AlphaBay was relaunched as early as 8 August 2021. Details of the new operation surfaced after a conversation between Wired and a user with the same verified public key as a former site administrator for AlphaBay. Using the alias DeSnake, the former vendor and self-described co-founder of the original AlphaBay now claims to operate the marketplace, placing a higher emphasis on operations security than the previous administration, stating "there is no overkill" regarding the site.

As part of the site's relaunch, multiple new features have been advertised and new rules announced. Notable among new features are AlphaGuard (which allegedly prevents users from losing funds even if seizures on all servers occur at the same time), an automatic system to resolve disputes between buyers and sellers, exclusive use of Monero wallets, and the offering of I2P mirrors. Concerning rules, items newly prohibited from sale include COVID-19 vaccines, firearms, products containing the narcotic fentanyl, pornography, and "hitman services". Furthermore, there is a ban on discussions of any public or private information related to the governments, organizations, or people of Russia, Belarus, Kazakhstan, Armenia, and Kyrgyzstan. This has led to loose speculation that there is a connection between the site operators and the governments of these nations.
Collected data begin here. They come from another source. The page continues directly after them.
Definition book_appointment (sess : session) (form : booking_form) : M response :=
  flask_route (role_required PATIENT sess (fun uid =>
    let symptoms := strip (get_or_empty (b_symptoms form)) in
    if negb (truthy (b_doctor_id form)) || negb (truthy (b_date form))
       || negb (truthy (b_time form)) then
      ret (Redirect "danger" "patient.book_appointment")
    else
      try_except
        (match py_int (get_or_empty (b_doctor_id form)) with
         | None => raise ValueError
         | Some z =>
             _ <- (if z <? 0 then
                     (* no users row has a negative id: the INSERT fails its
                        FOREIGN KEY check *)
                     execute_write (fun _ => Err IntegrityError)
                   else
                     create_appointment uid (Z.to_nat z)
                       (get_or_empty (b_date form)) (get_or_empty (b_time form))
                       (if String.eqb symptoms EmptyString then None else Some symptoms)) ;;
             ret (Redirect "success" "patient.appointments")
         end)
        (fun _ => ret (Redirect "danger" "patient.book_appointment")))).

(** ** A small clinic used by the concrete checks below *)

Definition alice : user := mk_user 1 "Alice" "alice@example.com" PATIENT.
Definition bob : user := mk_user 2 "Bob" "bob@example.com" DOCTOR.
Definition carol : user := mk_user 3 "Carol" "carol@example.com" DOCTOR.
Definition dan : user := mk_user 4 "Dan" "dan@example.com" PATIENT.

Definition day : Z := 86400.
Definition clinic_now : Z := 100 * day.

(** Appointment 1: Alice with Bob, COMPLETED; appointment 2: Alice with
    Bob, PENDING, dated later. *)
Definition clinic : db :=
  mk_db [alice; bob; carol; dan]
    [mk_patient_detail 1 "O+"; mk_patient_detail 4 "A-"]
    [mk_appointment 1 1 2 "2025-01-10" "10:00" None COMPLETED (90 * day);
     mk_appointment 2 1 2 "2025-02-01" "11:00" None PENDING (95 * day)]
    [] [mk_upload 1 1 "rx.jpg"]
    [mk_notification 1 1 APPOINTMENT_ACCEPTED "accepted" (Some "/patient/appointments"%string)
       true (Some 1%nat) None (99 * day)]
    2 0 1 clinic_now.

Definition appt1 : appointment :=
  mk_appointment 1 1 2 "2025-01-10" "10:00" None COMPLETED (90 * day).
Definition appt2 : appointment :=
  mk_appointment 2 1 2 "2025-02-01" "11:00" None PENDING (95 * day).

Definition bob_session : session := mk_session (Some 2%nat) (Some DOCTOR) (Some "Bob"%string).
Definition carol_session : session := mk_session (Some 3%nat) (Some DOCTOR) (Some "Carol"%string).
Definition alice_session : session := mk_session (Some 1%nat) (Some PATIENT) (Some "Alice"%string).
Definition dan_session : session := mk_session (Some 4%nat) (Some PATIENT) (Some "Dan"%string).

Definition flu_form : prescription_form :=
  mk_prescription_form (Some "Flu"%string) None
    ["  "%string; "Paracetamol"%string] ["5mg"%string; " "%string]
    ["3 days"%string; "2 days"%string].

Definition blank_form : prescription_form :=
  mk_prescription_form (Some "   "%string) None
    ["Paracetamol"%string] ["5mg"%string] ["3 days"%string].

Definition status_of (d : db) (aid : nat) : option appointment_status :=
  option_map status (find_appointment d aid).

(** [s2] is reached from [s1] by [create_notification] calls only. *)
Inductive creates_only : st -> st -> Prop :=
| creates_none s : creates_only s s
| creates_more s1 s2 s3 uid ty msg lnk aid pid r :
    creates_only s1 s2 ->
    create_notification uid ty msg lnk aid pid s2 = (r, s3) ->
    creates_only s1 s3.

(** [t] occurs in [s] *)
Definition contains (s t : string) : Prop := exists a b, s = (a ++ t ++ b)%string.

(** [ORDER BY created_at DESC]: newest first *)
Definition newest_first (x y : notification) : Prop := n_created_at y <= n_created_at x.

(** [ORDER BY a.date DESC, a.time DESC] as a relation between neighbours *)
Definition slot_not_before (x y : patient_appointment_row) : Prop :=
  String.ltb (date (pa_appointment y)) (date (pa_appointment x)) = true \/
  (date (pa_appointment y) = date (pa_appointment x) /\
   String.leb (time (pa_appointment y)) (time (pa_appointment x)) = true).

(** The FOREIGN KEY constraints of models.py: every user, appointment and
    prescription a row refers to exists (a NULL reference is allowed) *)
Definition foreign_keys_hold (d : db) : bool :=
  forallb (fun p => user_exists d (pd_user_id p)) (patient_details d) &&
  forallb (fun a => user_exists d (patient_id a) && user_exists d (doctor_id a))
          (appointments d) &&
  forallb (fun p => user_exists d (p_doctor_id p) && user_exists d (p_patient_id p)
                    && opt_ref (appointment_exists d) (p_appointment_id p))
          (prescriptions d) &&
  forallb (fun u => user_exists d (up_patient_id u)) (uploads d) &&
  forallb (fun n => user_exists d (n_user_id n)
                    && opt_ref (appointment_exists d) (n_appointment_id n)
                    && opt_ref (prescription_exists d) (n_prescription_id n))
          (notifications d).

(** [m] keeps the database property [P] *)
Definition keeps {A} (P : db -> bool) (m : M A) : Prop :=
  forall s, P (db_of s) = true -> P (db_of (snd (m s))) = true.

(** Booking forms posted by Alice *)
Definition booking_form_demo : booking_form :=
  mk_booking_form (Some " 2 "%string) (Some "2025-03-01"%string) (Some "09:00"%string)
    (Some "  cough "%string).
Definition booking_form_bad : booking_form :=
  mk_booking_form (Some "Bob"%string) (Some "2025-03-01"%string) (Some "09:00"%string) None.

(** * Proofs *)

(** ** Concrete behaviour of the model on the sample clinic *)

Example roster_of_bob :
  fst (get_doctor_patients 2 (mk_st clinic [])) =
  Ok [mk_roster_row 1 "Alice" 1 "2025-01-10" 1].
Proof. vm_compute. reflexivity. Qed.

Example strip_example : strip "  a b  " = "a b"%string /\ nonblank " " = false.
Proof. split; reflexivity. Qed.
In early February 2023, the market went into lockdown, preventing users with 2FA verification from logging in. Accounts affected included all of the site staff and vendors. As admin team member TheCypriot explained in a Reddit post, the site went into partial lockdown due to one of its canaries not being signed in time by DeSnake. They did not reappear to rectify the problem and have not been heard from since. With its owner missing and staff unable to sign the canary to lift the lockdown themselves, AlphaBay de facto ceased operations. While a number of theories about the disappearance have been proposed, none have been substantiated with evidence.